Pourquoi partager ce test

"Je crois que je suis accro à mon ex" est un aveu difficile, souvent teinté de honte. Partager ce test, c'est offrir à quelqu'un un moyen de mesurer ce qu'il vit sans se juger, et de découvrir que son accroche a une explication (un vrai mécanisme de manque) et surtout une issue. Beaucoup de gens se sentent soulagés de comprendre qu'ils ne sont pas "faibles", mais en sevrage, et que ça se travaille avec les bons gestes.

Ce qu'il faut retenir

Trois idées à garder. D'abord, une rupture peut déclencher un vrai manque de type addictif : ce n'est pas dans ta tête. Ensuite, la dépendance s'auto-entretient par les micro-contacts, d'où l'importance du no-contact. Enfin, être accro n'est pas une fatalité ni un défaut : ça se soigne, seul ou accompagné. Refaire le test à quelques semaines montre si l'accroche se desserre. Si elle reste forte, se faire aider est un vrai geste de courage.
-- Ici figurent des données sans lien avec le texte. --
(* ===== verification/SmemReservation.v ===== *)
(** * Reserved shared-memory spans: [modem/drafts/runtime-metadata/smem_extent_preview.c]
    and [smem_reservation.c]

    The copy of the mapping geometry out of its owner, and the reservation of
    the planned spans in the kernel's I/O memory registry. The registry is an
    interface: requesting may fail, and releasing the latest request undoes
    it. *)

From S2P Require Import Prelude Semantic BootEvidence SmemOwner.
Open Scope Z_scope.

Definition TETRIS_SMEM_SPANS_MAX : Z := 23.
Abbreviation PAGE_SIZE := 4096 (only parsing).

Record tetris_smem_extent : Type := Extent { ebase : Z; ebytes : Z; ebank : Z }.
(** The first [pcount] slots of the plan. *)
Record tetris_smem_extent_plan : Type := ExtentPlan { pcount : Z; pspan : list tetris_smem_extent }.
Definition zero_extents : tetris_smem_extent_plan := ExtentPlan 0 [].

(** ** Preview *)

(** One span of the plan. *)
Definition preview_span (banks : tetris_metadata_banks) (s : tetris_smem_span) : Z + tetris_smem_extent :=
  let bank := window_of banks (sbank s) in
  if (1 <? sbank s) || (ssize s =? 0) || negb (svirtual s =? 0) || (wcapacity bank <=? soffset s)
     || (u64 (wcapacity bank - soffset s) <? ssize s) || (UINT64_MAX - wcapacity bank <? wbase bank)
  then inl (- ERANGE)
  else inr (Extent (u64 (wbase bank + soffset s)) (ssize s) (sbank s)).
Fixpoint preview_loop (banks : tetris_metadata_banks) (l : list tetris_smem_span) : Z + list tetris_smem_extent :=
  match l with
  | [] => inr []
  | s :: l =>
    match preview_span banks s with
    | inl e => inl e
    | inr x => match preview_loop banks l with inl e => inl e | inr xs => inr (x :: xs) end
    end
  end.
Pour qui ce test est utile

Ce test parle à plusieurs personnes : celle qui sent que son ex prend trop de place dans sa tête ; celle qui multiplie les rechutes malgré elle ; celle dont l'humeur dépend du moindre signe de l'autre ; celle qui veut mesurer si son attachement est sain ou non ; celle qui accompagne un(e) ami(e) qui n'arrive pas à décrocher ; et celle qui veut vérifier qu'elle se libère vraiment. Pour aller plus loin, le test suis-je encore amoureux de mon ex aide à distinguer l'amour de la dépendance. Côté ressources, les ouvrages sur la dépendance affective et le no-contact, ou les travaux sur l'attachement, sont de bons points d'appui. Et rappelle-toi qu'un test ne remplace pas l'aide d'un professionnel si l'accroche devient trop lourde à porter : le partager peut justement ouvrir une conversation qui pousse quelqu'un à demander du soutien, et c'est parfois le déclic qui change tout.